Fair apportionment under the Commerce Clause requires that a tax satisfy two tests: First, it must be internally consistent, which means that if each state adopted an identical tax, the taxpayer would not be subject to a risk of double taxation. Goldberg v. Sweet, 488 U.S. 252, 261 (1988). Second, the tax must be externally consistent, a test that “asks whether the State has taxed only that portion of the revenues from the interstate activity which reasonably reflects the in-state component of the activity being taxed.” Id. at 262 (citations omitted); see also Philadelphia Eagles Football Club, Inc. v. City of Philadelphia, 823 A.2d 108, 131 (Pa. 2003).
The trial court concluded that the imposition of the business privilege tax on all of the franchise fees collected from stores based in Pennsylvania violated the external consistency requirement as it failed to account for the fact that the franchise fees that the taxpayer collected from its Pennsylvania franchisees were derived in part from economic activity outside of Pennsylvania. 7 Eleven, No. 144 CD 2016, slip op. at 5. On appeal, the Commonwealth Court affirmed.
In the court’s view, the record readily demonstrated that the franchise fees were derived in part from activity outside of Pennsylvania.
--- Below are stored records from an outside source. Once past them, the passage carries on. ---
Lemma good_service group : good job (inject_service_tag fps job group) (served group).
Proof.
  intros v st v' st' Hrun Hok. unfold inject_service_tag in Hrun. destruct v as [| | | | | | |m]; try done.
  destruct (obj_get "Name" m ≫= as_str) as [n|] eqn:Hn; [|done].
  set (m0 := match obj_get "Tags" m with Some _ => m | None => obj_insert "Tags" (Value.Array []) m end) in *.
  assert (Hn0 : (obj_get "Name" m0 ≫= as_str) = Some n).
  { unfold m0. destruct (obj_get "Tags" m); [done|]. by rewrite obj_get_insert_ne. }
  destruct (obj_get "Tags" m0 ≫= as_array) as [tags|] eqn:Ht; [|done].
  assert (Htags : exists v0, obj_get "Tags" m0 = Some v0) by (destruct (obj_get "Tags" m0); [eauto|done]).
  destruct Htags as [v0 Htags].
  destruct (has_traefik_enabled tags) eqn:He.
  - case_bool_decide as Hnames; [done|]. simplify_eq.
    destruct (add_registration_ok job (mkReg job n group) st Hok eq_refl) as (Hok' & Hsub & Hin).
    split_and!; try done.
    + unfold inject_service_tag. rewrite obj_get_insert_ne, Hn0 by done. cbv zeta.
      rewrite obj_get_insert. cbv iota beta. rewrite obj_get_insert. cbn [mbind option_bind as_array].
      rewrite enabled_route, He, bool_decide_eq_false_2.
      * rewrite route_route. by rewrite obj_insert_id by apply obj_get_insert.
      * intros Hnil. apply Hnames. apply elem_of_nil_inv. intros r Hr. apply (collect_route fps) in Hr.
        rewrite Hnil in Hr. by apply elem_of_nil in Hr.
    + assert (Htr : tags_of (Value.Object (obj_insert "Tags" (Value.Array (route fps tags)) m0)) = route fps tags)
        by (unfold tags_of, array_of; simpl; by rewrite obj_get_insert).
      split.
      * intros _. rewrite Htr. split.
        -- intros Hnil. apply Hnames. apply elem_of_nil_inv. intros r Hr. apply (collect_route fps) in Hr.
           rewrite Hnil in Hr. by apply elem_of_nil in Hr.
        -- intros r Hr. apply route_service_tags. by apply collect_route in Hr.
      * intros _. exists n. simpl. by rewrite obj_get_insert_ne.
  - simplify_eq.
    assert (Htr : tags_of (Value.Object m0) = tags) by (unfold tags_of, array_of; simpl; by rewrite Ht).
    split_and!; try done.
    + unfold inject_service_tag. rewrite Hn0, Htags. cbv zeta. by rewrite Ht, He.
    + split; intros Hen; rewrite Htr in Hen; congruence.
Qed.

Lemma good_services group :
  good job (inject_service_tags fps job group) (fun l regs => Forall (fun v => served group v regs) l).
Proof. apply good_for_values; [apply served_monotone|apply good_service]. Qed.

Lemma services_monotone group : monotone (fun l regs => Forall (fun v => served group v regs) l).
Proof. intros l r r' Hsub Hl. eapply Forall_impl; [done|]. intros v. by apply served_monotone. Qed.

Definition task_served group (v : Value.t) (regs : list JobRegistration) : Prop :=
  Forall (fun s => served group s regs) (array_of "Services" v).

Lemma array_of_obj key m : array_of key (Value.Object m) = default [] (array_at key m).
Proof. done. Qed.

Lemma task_served_monotone group : monotone (task_served group).
Proof. intros v r r' Hsub Hl. by eapply services_monotone. Qed.

Lemma good_task group : good job (inject_task fps job group) (task_served group).
Proof.
  intros v st v' st' Hrun Hok. unfold inject_task in Hrun. destruct v as [| | | | | | |m]; try done.
  apply res_bind_ok in Hrun as ([m1 st1] & Hm & ?). simplify_eq.
  destruct (good_on_array job "Services" _ _ (good_services group) _ _ _ _ Hm Hok) as (Ha & Hok' & Hsub & HQ).
  split_and!; try done.
  - unfold inject_task. by rewrite Ha.
  - unfold task_served. rewrite array_of_obj. destruct (array_at "Services" m1); [by apply HQ|constructor].
Qed.

Definition group_served (v : Value.t) (regs : list JobRegistration) : Prop :=
  exists group, (get "Name" v ≫= as_str) = Some group /\
    Forall (fun s => served group s regs) (group_services v).

Lemma group_served_monotone : monotone group_served.
Proof.
  intros v r r' Hsub (g & Hg & Hl). exists g. split; [done|]. by eapply services_monotone.
Qed.

Lemma good_group : good job (inject_task_group fps job) group_served.
Proof.
  intros v st v' st' Hrun Hok. unfold inject_task_group in Hrun. destruct v as [| | | | | | |m]; try done.
  destruct (obj_get "Name" m ≫= as_str) as [group|] eqn:Hg; [|done].
  apply res_bind_ok in Hrun as ([m1 st1] & Hm1 & Hrun). apply res_bind_ok in Hrun as ([m2 st2] & Hm2 & ?).
  simplify_eq.
  destruct (good_two_arrays job "Services" "Tasks" _ _ _ _ m st m1 st1 m2 st' ltac:(done)
      (good_services group)
      (good_for_values job _ _ (task_served_monotone group) (good_task group)) (services_monotone group) Hm1 Hm2 Hok)
    as (Ha1 & Ha2 & Hok' & Hsub & HQ1 & HQ2 & Hname).
  assert (Hg2 : (obj_get "Name" m2 ≫= as_str) = Some group) by (by rewrite Hname).
  split_and!; try done.
  - unfold inject_task_group. rewrite Hg2, Ha1. simpl. by rewrite Ha2.
  - exists group. split; [done|]. unfold group_services. rewrite !array_of_obj. apply Forall_app. split.
    + destruct (array_at "Services" m2); [by apply HQ1|constructor].
    + apply Forall_bind. destruct (array_at "Tasks" m2); [by apply HQ2|constructor].
Qed.

Lemma found_ok_empty : found_ok job (mkFound ∅ []).
Proof. split_and!; [constructor|by intros reg Hr; apply elem_of_nil in Hr|set_solver]. Qed.

End passes.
For example, the taxpayer’s marketing department was based in Texas and handled all advertising for all 7-Eleven stores in the country, including point-of-sale displays that were changed monthly. Id. at 5. Similarly, the taxpayer’s IT department was also located in Texas, and IT support for all stores in the Northeast Division was provided by an employee based in Massachusetts. Id. at 5-6.
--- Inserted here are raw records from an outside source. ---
(* ===== verification/Redis.v ===== *)
(** * Redis: the commands the stores call

    The Redis client as a class over the world, one method per command the code
    calls; [EVAL] takes a script of the program, in the fragment of Lua they use
    ([Lua]).  [RedisLaws] states what the commands do to the server's data when
    nobody else uses it; [Server] is a concrete server for the witnesses.  Also
    the JSON text codec the registrations go through. *)

From S2P Require Import Prelude Str F64 Core Json Nomad.
From Stdlib Require Import Ascii.
Local Open Scope Z_scope.

(** An error of the client, as [to_string] prints it. *)
Abbreviation redis_result A := (res string A).

(** ** The server's data *)

(** Hashes, sorted sets, strings with the instant of their expiry if they have
    one (in milliseconds), and the server's clock. *)
Record redis := mkRedis {
  hashes : gmap string (gmap string string);
  zsets : gmap string (gmap string f64);
  strings : gmap string (string * option Z);
  server_ms : Z }.

Definition hash (k : string) (r : redis) : gmap string string := default ∅ (hashes r !! k).
Definition zset (k : string) (r : redis) : gmap string f64 := default ∅ (zsets r !! k).

(** The value of a key that has not expired. *)
Definition unexpired (r : redis) (expiry : option Z) : bool :=
  match expiry with Some e => bool_decide (server_ms r < e) | None => true end.
Definition value (k : string) (r : redis) : option string :=
  match strings r !! k with
  | Some (v, expiry) => if unexpired r expiry then Some v else None
  | None => None
  end.

(** A key that holds a hash or a sorted set; a key that exists. *)
Definition other_type (k : string) (r : redis) : bool :=
  negb (bool_decide (hash k r = ∅)) || negb (bool_decide (zset k r = ∅)).
Definition key_exists (k : string) (r : redis) : bool := bool_decide (is_Some (value k r)) || other_type k r.

Definition set_hash (k : string) (h : gmap string string) (r : redis) : redis :=
  mkRedis (<[k := h]> (hashes r)) (zsets r) (strings r) (server_ms r).
Definition set_zset (k : string) (z : gmap string f64) (r : redis) : redis :=
  mkRedis (hashes r) (<[k := z]> (zsets r)) (strings r) (server_ms r).
Definition set_strings (m : gmap string (string * option Z)) (r : redis) : redis :=
  mkRedis (hashes r) (zsets r) m (server_ms r).
Definition remove_key (k : string) (r : redis) : redis :=
  mkRedis (delete k (hashes r)) (delete k (zsets r)) (delete k (strings r)) (server_ms r).

(** A new value under the expiry the key has. *)
Definition overwrite (k v : string) (r : redis) : redis :=
  set_strings (<[k := (v, match strings r !! k with
                          | Some (_, e) => if unexpired r e then e else None
                          | None => None end)]> (strings r)) r.

(** A string as an integer: its canonical decimal form, in the range of an [i64]. *)
Definition i64_max : Z := 2 ^ 63 - 1.
Definition string2ll (s : string) : option Z :=
  let z := match s with
           | String "-"%char s' => - (scan_digits 0 0 s').1.1
           | _ => (scan_digits 0 0 s).1.1
           end in
  if bool_decide (show_Z z = s /\ - 2 ^ 63 <= z <= i64_max) then Some z else None.

(** The number a key counts: 0 when it does not exist. *)
Definition number_at (k : string) (r : redis) : option Z :=
  match value k r with Some v => string2ll v | None => Some 0 end.

(** ** The scripts' Lua *)
Module Lua.
Inductive expr : Type :=
| KEYS (i : nat)
| ARGV (i : nat)
| Number (n : Z)
| Call (command : string) (key : expr)
| Equals (a b : expr).
Inductive script : Type :=
| Return (e : expr)
| IfElse (condition : expr) (yes no : script).

Inductive val : Type := Nil | Bool (b : bool) | Int (n : Z) | Str (s : string).
#[export] Instance val_eq_dec : EqDecision val.
Proof. solve_decision. Defined.

(** The [i]-th of a table, from 1. *)
Definition nth (l : list string) (i : nat) : val :=
  match i with
  | O => Nil
  | S i => match l !! i with Some s => Str s | None => Nil end
  end.

Definition truthy (v : val) : bool := match v with Nil | Bool false => false | _ => true end.

(** [redis.call] with one key; a nil reply is [false], an error ends the script. *)
Definition redis_call (command key : string) (r : redis) : option (val * redis) :=
  let command := to_ascii_lowercase command in
  if bool_decide (command = "get") then
    if other_type key r then None
    else Some (match value key r with Some v => Str v | None => Bool false end, r)
  else if bool_decide (command = "del") then
    Some (Int (if key_exists key r then 1 else 0), remove_key key r)
  else if bool_decide (command = "incr") then
    if other_type key r then None
    else n ← number_at key r;
         if bool_decide (n < i64_max) then Some (Int (n + 1), overwrite key (show_Z (n + 1)) r) else None
  else None.

Section run.
Context (keys args : list string).

Fixpoint eval_expr (e : expr) (r : redis) : option (val * redis) :=
  match e with
  | KEYS i => Some (nth keys i, r)
  | ARGV i => Some (nth args i, r)
  | Number n => Some (Int n, r)
  | Call command key =>
      '(k, r) ← eval_expr key r;
      match k with Str k => redis_call command k r | _ => None end
  | Equals a b =>
      '(x, r) ← eval_expr a r;
      '(y, r) ← eval_expr b r;
      Some (Bool (bool_decide (x = y)), r)
  end.

Fixpoint run (s : script) (r : redis) : option (val * redis) :=
  match s with
  | Return e => eval_expr e r
  | IfElse c yes no => '(v, r) ← eval_expr c r; run (if truthy v then yes else no) r
  end.
End run.

(** The reply as an [i64]. *)
Definition integer (v : val) : option Z :=
  match v with Int n => Some n | Str s => string2ll s | Bool true => Some 1 | Bool false | Nil => None end.
End Lua.

(** ** The client *)
Class Redis (W : Type) := {
  hset : string -> string -> string -> ST W (redis_result unit);
  hget : string -> string -> ST W (redis_result (option string));
  hgetall : string -> ST W (redis_result (list (string * string)));
  hdel : string -> string -> ST W (redis_result Z);
  zadd : string -> f64 -> string -> ST W (redis_result unit);
  zrangebyscore : string -> f64 -> f64 -> ST W (redis_result (list string));
  zscore : string -> string -> ST W (redis_result (option f64));
  zrem : string -> string -> ST W (redis_result Z);
  set_nx_px : string -> string -> Z -> ST W (redis_result (option string));
  eval : Lua.script -> list string -> list string -> ST W (redis_result Z) }.

Definition in_range (lo hi x : f64) : bool := f64_leb lo x && f64_leb x hi.

(** What each command does to the server's data, as Redis documents it; [EVAL]
    runs its script with nothing in between. *)
Class RedisLaws (W : Type) `{Redis W} := {
  server : W -> redis;
  hset_ok k f v w w' : hset k f v w = (Ok tt, w') ->
    server w' = set_hash k (<[f := v]> (hash k (server w))) (server w);
  hget_ok k f w r w' : hget k f w = (Ok r, w') ->
    server w' = server w /\ r = hash k (server w) !! f;
  hgetall_ok k w l w' : hgetall k w = (Ok l, w') ->
    server w' = server w /\ NoDup l.*1 /\ list_to_map l = hash k (server w);
  hdel_ok k f w n w' : hdel k f w = (Ok n, w') ->
    server w' = set_hash k (delete f (hash k (server w))) (server w);
  zadd_ok k x m w w' : zadd k x m w = (Ok tt, w') ->
    server w' = set_zset k (<[m := x]> (zset k (server w))) (server w);
  zrangebyscore_ok k lo hi w l w' : zrangebyscore k lo hi w = (Ok l, w') ->
    server w' = server w /\ NoDup l /\
    forall m, m ∈ l <-> exists x, zset k (server w) !! m = Some x /\ in_range lo hi x = true;
  zscore_ok k m w r w' : zscore k m w = (Ok r, w') ->
    server w' = server w /\ r = zset k (server w) !! m;
  zrem_ok k m w n w' : zrem k m w = (Ok n, w') ->
    server w' = set_zset k (delete m (zset k (server w))) (server w);
  set_nx_px_ok k v ttl w r w' : set_nx_px k v ttl w = (Ok r, w') ->
    if key_exists k (server w) then r = None /\ server w' = server w
    else r = Some "OK" /\
      server w' = set_strings (<[k := (v, Some (server_ms (server w) + ttl))]> (strings (server w))) (server w);
  eval_ok s keys args w n w' : eval s keys args w = (Ok n, w') ->
    exists v, Lua.run keys args s (server w) = Some (v, server w') /\ Lua.integer v = Some n }.

(** ** [serde_json]'s text of a registration *)

Definition ser_JobRegistration (r : JobRegistration) : Value.t :=
  Value.Object [("job_id", Value.Str (job_id r)); ("service_name", Value.Str (service_name r));
                ("nomad_group", Value.Str (nomad_group r))].
Definition de_JobRegistration : Value.t -> option JobRegistration := de_object (fun m =>
  j ← field de_string "job_id" m;
  s ← field de_string "service_name" m;
  g ← field de_string "nomad_group" m;
  Some (mkReg j s g)).

(** Printing and parsing, with the errors [to_string] prints. *)
Class JsonText := {
  json_to_string : Value.t -> res string string;
  json_from_str : string -> res string Value.t;
  json_invalid : Value.t -> string }.

Definition from_json {A} `{JsonText} (de : Value.t -> option A) (s : string) : res string A :=
  res_bind (json_from_str s) (fun v => ok_or (json_invalid v) (de v)).

(** Printing a registration succeeds and parsing gives its value back. *)
Class JsonTextLaws `{JsonText} :=
  json_text_of_registration reg : exists s,
    json_to_string (ser_JobRegistration reg) = Ok s /\ json_from_str s = Ok (ser_JobRegistration reg).

(** ** A concrete server and codec *)
Module Server.
Definition ok {A} (f : redis -> A * redis) : ST redis (redis_result A) := fun r =>
  let '(a, r') := f r in (Ok a, r').

#[global] Instance commands : Redis redis := {|
  hset k f v := ok (fun r => (tt, set_hash k (<[f := v]> (hash k r)) r));
  hget k f := ok (fun r => (hash k r !! f, r));
  hgetall k := ok (fun r => (map_to_list (hash k r), r));
  hdel k f := ok (fun r => (1, set_hash k (delete f (hash k r)) r));
  zadd k x m := ok (fun r => (tt, set_zset k (<[m := x]> (zset k r)) r));
  zrangebyscore k lo hi := ok (fun r =>
    ((map_to_list (filter (fun p : string * f64 => in_range lo hi p.2 = true) (zset k r))).*1, r));
  zscore k m := ok (fun r => (zset k r !! m, r));
  zrem k m := ok (fun r => (1, set_zset k (delete m (zset k r)) r));
  set_nx_px k v ttl := ok (fun r =>
    if key_exists k r then (None, r)
    else (Some "OK", set_strings (<[k := (v, Some (server_ms r + ttl))]> (strings r)) r));
  eval s keys args := fun r =>
    match Lua.run keys args s r with
    | Some (v, r') => match Lua.integer v with Some n => (Ok n, r') | None => (Err "not an integer", r') end
    | None => (Err "script error", r)
    end |}.

#[global] Instance laws : RedisLaws redis.
Proof.
  refine {| server := id |}; unfold id, hset, hget, hgetall, hdel, zadd, zrangebyscore, zscore, zrem,
    set_nx_px, eval, commands, ok; intros; simplify_eq; try done.
  - split; [done|]. split; [apply NoDup_fst_map_to_list|apply list_to_map_to_list].
  - split; [done|]. split; [apply NoDup_fst_map_to_list|]. intros m. rewrite list_elem_of_fmap. split.
    + intros ([m' x] & -> & Hm). apply elem_of_map_to_list, map_lookup_filter_Some in Hm as [? ?]. eauto.
    + intros (x & Hx & Hr). exists (m, x). split; [done|]. by apply elem_of_map_to_list, map_lookup_filter_Some.
  - destruct (key_exists k w); by simplify_eq.
  - repeat case_match; simplify_eq. eauto.
Defined.

Definition empty : redis := mkRedis ∅ ∅ ∅ 0.

(** A registration's text is the number that codes its three strings. *)
Definition reg_code (r : JobRegistration) : positive := encode (job_id r, service_name r, nomad_group r).

#[global] Instance text : JsonText := {|
  json_to_string v :=
    match de_JobRegistration v with
    | Some r => Ok (show_Z (Z.pos (reg_code r)))
    | None => Err "unsupported"
    end;
  json_from_str s :=
    match scan_digits 0 0 s with
    | (Z.pos p, _, "") =>
        match decode (A := string * string * string) p with
        | Some (j, sv, g) => Ok (ser_JobRegistration (mkReg j sv g))
        | None => Err "unsupported"
        end
    | _ => Err "unsupported"
    end;
  json_invalid _ := "invalid" |}.

#[global] Instance text_laws : JsonTextLaws.
Proof.
  intros reg. exists (show_Z (Z.pos (reg_code reg))). split; [by destruct reg|].
  unfold json_from_str, text. destruct (show_Z_digits (Z.pos (reg_code reg)) ltac:(lia)) as (k & _ & ->).
  unfold reg_code. rewrite decode_encode. by destruct reg.
Defined.
End Server.

(** ** Lemmas *)

Lemma de_ser_JobRegistration reg : de_JobRegistration (ser_JobRegistration reg) = Some reg.
Proof. by destruct reg. Qed.

Lemma hash_set_hash k k' h r : hash k (set_hash k' h r) = if decide (k' = k) then h else hash k r.
Proof. unfold hash, set_hash. simpl. rewrite lookup_insert. by case_decide. Qed.

Lemma zset_set_zset k k' z r : zset k (set_zset k' z r) = if decide (k' = k) then z else zset k r.
Proof. unfold zset, set_zset. simpl. rewrite lookup_insert. by case_decide. Qed.

(** Strings. *)
Lemma value_remove_key k k' r : value k (remove_key k' r) = if decide (k' = k) then None else value k r.
Proof. unfold value, remove_key. simpl. rewrite lookup_delete. by case_decide. Qed.

Lemma value_overwrite k k' v r : value k (overwrite k' v r) = if decide (k' = k) then Some v else value k r.
Proof.
  unfold value, overwrite, set_strings. simpl. rewrite lookup_insert. case_decide as E; [subst k'|done].
  destruct (strings r !! k) as [[? [e|]]|]; simpl; [|done..]. unfold unexpired. simpl. by destruct (bool_decide (server_ms r < e)) eqn:Hb; simpl; rewrite ?Hb.
Qed.

Lemma string2ll_show z : 0 <= z <= i64_max -> string2ll (show_Z z) = Some z.
Proof.
  intros Hz. destruct (show_Z_digits z ltac:(lia)) as (k & Hk & Hs).
  destruct (scan_digits_head 0 0 (show_Z z) z k) as (a & r & d & Ha & Hd); [done|by rewrite Hs|]. unfold string2ll.
  assert (E : match show_Z z with String "-"%char s' => - (scan_digits 0 0 s').1.1 | _ => (scan_digits 0 0 (show_Z z)).1.1 end = z).
  { rewrite Ha in *. rewrite Hs. destruct a as [[] [] [] [] [] [] [] []]; done. }
  rewrite E, bool_decide_eq_true_2; [done|]. split; [done|lia].
Qed.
Faced with this record, the township argued that it was incumbent upon the taxpayer to identify the specific portion of the Pennsylvania franchise fees derived from activity outside the state. The Commonwealth Court observed that a taxpayer can show that a local tax is not externally consistent by showing it is disproportionate to its local business, has generated an assessment that is “grossly distorted,” or “is inherently arbitrary or produced an unreasonable result.” Id. at 7 (quoting Philadelphia Eagles, 823 A.2d at 132). In the court’s view, the trial court had properly concluded that the assessment was disproportionate in light of the evidence that the franchise fees were derived in part through out-of-state activity. Id. The court specifically noted that the taxpayer had no obligation to segregate its receipts derived from interstate commerce from those derived from activity in Pennsylvania because it was apportionment that performed that segregation function. Id. Accordingly, the Commonwealth Court affirmed the trial court’s determination that the township’s tax assessment against 7 Eleven violated the Commerce Clause. It reversed the trial court’s decision to invalidate the assessment, however, holding that the lower court should have remanded the matter for a recalculation of the assessment. Id. at 8.
Local governments in Pennsylvania have become increasingly aggressive in pursuing tax revenue. While they are entitled to collect their fair share, businesses should understand that a local government’s view of what is a “fair share” of their revenue may involve overreaching. Courts exist to protect taxpayers from over-aggressive tax collectors, as both the trial court and the Commonwealth Court did here.
The case provides another lesson: In evaluating the scope of a local government’s power to tax, think carefully about the economic reality of the taxpayer’s business operations; franchise fees are normally calculated, in whole or in part, on the sales from the franchisee’s location, making it natural for the local government to view those fees as fair game. By addressing what services the franchisor provided to earn those fees and where it rendered those services, the taxpayer’s counsel demonstrated that the township was overreaching.